There is one span to output from the data below: the lines starting at the line with "Definition cancel_input (st" and ending at the line with "if negb (started". Output it exactly, ends included, nothing more.

*** Opening of RECORD SET ***

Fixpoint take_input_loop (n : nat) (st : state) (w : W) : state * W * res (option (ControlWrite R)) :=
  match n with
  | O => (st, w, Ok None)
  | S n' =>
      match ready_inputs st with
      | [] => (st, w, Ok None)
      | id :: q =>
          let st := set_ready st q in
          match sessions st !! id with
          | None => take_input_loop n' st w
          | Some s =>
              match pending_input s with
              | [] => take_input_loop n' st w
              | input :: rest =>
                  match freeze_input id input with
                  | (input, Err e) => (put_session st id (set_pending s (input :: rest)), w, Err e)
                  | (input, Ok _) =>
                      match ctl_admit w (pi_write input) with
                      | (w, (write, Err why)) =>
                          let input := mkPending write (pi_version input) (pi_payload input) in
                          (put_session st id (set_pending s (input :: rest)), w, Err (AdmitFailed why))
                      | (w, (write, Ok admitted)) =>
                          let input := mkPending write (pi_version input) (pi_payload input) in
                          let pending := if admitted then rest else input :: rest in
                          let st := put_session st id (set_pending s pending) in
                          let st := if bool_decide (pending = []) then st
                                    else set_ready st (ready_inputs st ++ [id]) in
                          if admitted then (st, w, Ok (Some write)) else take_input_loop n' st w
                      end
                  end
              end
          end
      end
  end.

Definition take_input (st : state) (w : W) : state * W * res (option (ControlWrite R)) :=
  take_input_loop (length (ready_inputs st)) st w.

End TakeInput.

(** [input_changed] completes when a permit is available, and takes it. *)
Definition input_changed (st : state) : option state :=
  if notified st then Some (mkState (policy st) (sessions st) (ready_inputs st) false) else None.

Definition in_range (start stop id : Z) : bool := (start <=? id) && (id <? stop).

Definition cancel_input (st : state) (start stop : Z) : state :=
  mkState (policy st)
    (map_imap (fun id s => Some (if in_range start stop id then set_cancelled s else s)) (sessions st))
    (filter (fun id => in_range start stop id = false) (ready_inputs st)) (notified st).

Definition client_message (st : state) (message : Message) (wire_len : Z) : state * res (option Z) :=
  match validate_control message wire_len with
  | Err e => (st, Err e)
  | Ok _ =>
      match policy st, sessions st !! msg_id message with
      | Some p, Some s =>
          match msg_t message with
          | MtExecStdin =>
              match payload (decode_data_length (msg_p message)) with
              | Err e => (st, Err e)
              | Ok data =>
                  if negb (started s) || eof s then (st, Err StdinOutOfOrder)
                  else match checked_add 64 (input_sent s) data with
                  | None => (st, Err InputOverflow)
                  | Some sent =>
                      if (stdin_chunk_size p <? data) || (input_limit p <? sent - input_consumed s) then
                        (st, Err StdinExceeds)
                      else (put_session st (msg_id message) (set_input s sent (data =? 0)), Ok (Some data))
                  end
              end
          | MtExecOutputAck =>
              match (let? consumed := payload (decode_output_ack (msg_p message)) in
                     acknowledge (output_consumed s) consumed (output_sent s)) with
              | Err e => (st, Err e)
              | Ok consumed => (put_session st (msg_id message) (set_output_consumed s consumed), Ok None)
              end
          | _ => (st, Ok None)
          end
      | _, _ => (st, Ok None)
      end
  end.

*** Close of RECORD SET ***
*** Opening of RECORD SET ***

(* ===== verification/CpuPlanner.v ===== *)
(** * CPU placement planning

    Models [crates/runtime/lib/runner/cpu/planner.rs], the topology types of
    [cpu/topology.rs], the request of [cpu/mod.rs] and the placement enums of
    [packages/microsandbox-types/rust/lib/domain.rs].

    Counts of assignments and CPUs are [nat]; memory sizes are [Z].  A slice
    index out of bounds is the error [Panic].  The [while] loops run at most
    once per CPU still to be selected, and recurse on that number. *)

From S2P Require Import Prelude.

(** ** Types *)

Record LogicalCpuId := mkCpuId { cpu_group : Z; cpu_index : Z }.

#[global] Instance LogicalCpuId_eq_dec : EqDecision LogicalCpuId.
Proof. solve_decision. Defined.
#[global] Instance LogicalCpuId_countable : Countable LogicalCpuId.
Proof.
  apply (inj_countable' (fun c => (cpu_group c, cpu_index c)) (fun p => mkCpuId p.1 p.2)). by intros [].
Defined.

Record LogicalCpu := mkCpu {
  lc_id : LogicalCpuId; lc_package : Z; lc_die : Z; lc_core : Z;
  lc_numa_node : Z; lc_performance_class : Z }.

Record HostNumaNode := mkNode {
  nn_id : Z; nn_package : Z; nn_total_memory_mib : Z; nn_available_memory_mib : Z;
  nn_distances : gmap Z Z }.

*** Close of RECORD SET ***
*** Opening of RECORD SET ***

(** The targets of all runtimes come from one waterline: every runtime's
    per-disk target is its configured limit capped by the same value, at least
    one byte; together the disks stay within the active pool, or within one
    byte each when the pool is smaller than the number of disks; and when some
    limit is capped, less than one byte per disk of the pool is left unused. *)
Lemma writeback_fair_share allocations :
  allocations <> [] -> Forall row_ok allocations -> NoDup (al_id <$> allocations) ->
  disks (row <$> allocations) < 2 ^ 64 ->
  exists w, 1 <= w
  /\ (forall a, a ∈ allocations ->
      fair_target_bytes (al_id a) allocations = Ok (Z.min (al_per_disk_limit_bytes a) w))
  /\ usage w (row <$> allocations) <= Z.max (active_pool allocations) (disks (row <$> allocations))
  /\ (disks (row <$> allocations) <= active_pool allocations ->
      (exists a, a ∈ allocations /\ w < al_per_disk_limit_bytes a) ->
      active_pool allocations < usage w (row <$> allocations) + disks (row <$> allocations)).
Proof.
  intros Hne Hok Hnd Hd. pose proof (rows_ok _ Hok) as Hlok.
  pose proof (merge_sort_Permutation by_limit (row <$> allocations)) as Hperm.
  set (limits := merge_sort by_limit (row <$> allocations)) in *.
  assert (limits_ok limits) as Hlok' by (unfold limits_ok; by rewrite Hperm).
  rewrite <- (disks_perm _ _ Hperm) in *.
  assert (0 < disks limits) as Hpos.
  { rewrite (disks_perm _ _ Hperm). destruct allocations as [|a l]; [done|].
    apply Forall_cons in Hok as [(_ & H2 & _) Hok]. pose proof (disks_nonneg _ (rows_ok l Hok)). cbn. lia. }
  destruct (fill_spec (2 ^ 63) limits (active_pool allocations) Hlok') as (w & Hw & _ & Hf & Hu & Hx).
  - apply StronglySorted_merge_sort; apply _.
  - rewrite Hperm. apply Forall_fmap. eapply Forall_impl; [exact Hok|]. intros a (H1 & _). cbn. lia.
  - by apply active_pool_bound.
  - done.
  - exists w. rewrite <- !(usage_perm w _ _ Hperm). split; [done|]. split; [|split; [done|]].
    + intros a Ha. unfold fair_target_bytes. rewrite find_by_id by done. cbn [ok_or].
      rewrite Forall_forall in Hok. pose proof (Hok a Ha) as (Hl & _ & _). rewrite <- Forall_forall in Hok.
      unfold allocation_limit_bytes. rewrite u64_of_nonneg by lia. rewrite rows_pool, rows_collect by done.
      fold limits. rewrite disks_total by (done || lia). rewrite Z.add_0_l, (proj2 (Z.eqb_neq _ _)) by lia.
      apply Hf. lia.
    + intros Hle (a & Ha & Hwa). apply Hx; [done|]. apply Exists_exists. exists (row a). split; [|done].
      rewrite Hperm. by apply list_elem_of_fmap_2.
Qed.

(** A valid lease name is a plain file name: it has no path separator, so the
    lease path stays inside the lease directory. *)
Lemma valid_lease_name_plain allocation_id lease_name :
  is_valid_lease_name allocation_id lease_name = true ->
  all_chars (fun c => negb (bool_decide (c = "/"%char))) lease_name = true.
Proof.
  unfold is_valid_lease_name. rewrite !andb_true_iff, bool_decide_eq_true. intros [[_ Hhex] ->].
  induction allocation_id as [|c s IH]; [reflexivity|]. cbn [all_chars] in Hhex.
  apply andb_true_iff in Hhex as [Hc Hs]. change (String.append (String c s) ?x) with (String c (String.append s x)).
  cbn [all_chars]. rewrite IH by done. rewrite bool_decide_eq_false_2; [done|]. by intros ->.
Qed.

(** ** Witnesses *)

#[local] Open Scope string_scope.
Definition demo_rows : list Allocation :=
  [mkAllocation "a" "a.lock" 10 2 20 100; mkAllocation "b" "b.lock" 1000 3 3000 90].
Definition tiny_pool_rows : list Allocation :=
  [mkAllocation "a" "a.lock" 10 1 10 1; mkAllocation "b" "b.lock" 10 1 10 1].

*** Close of RECORD SET ***

__ANSWER TO THIS PROBLEM__:
Definition cancel_input (st : state) (start stop : Z) : state :=
  mkState (policy st)
    (map_imap (fun id s => Some (if in_range start stop id then set_cancelled s else s)) (sessions st))
    (filter (fun id => in_range start stop id = false) (ready_inputs st)) (notified st).

Definition client_message (st : state) (message : Message) (wire_len : Z) : state * res (option Z) :=
  match validate_control message wire_len with
  | Err e => (st, Err e)
  | Ok _ =>
      match policy st, sessions st !! msg_id message with
      | Some p, Some s =>
          match msg_t message with
          | MtExecStdin =>
              match payload (decode_data_length (msg_p message)) with
              | Err e => (st, Err e)
              | Ok data =>
                  if negb (started s) || eof s then (st, Err StdinOutOfOrder)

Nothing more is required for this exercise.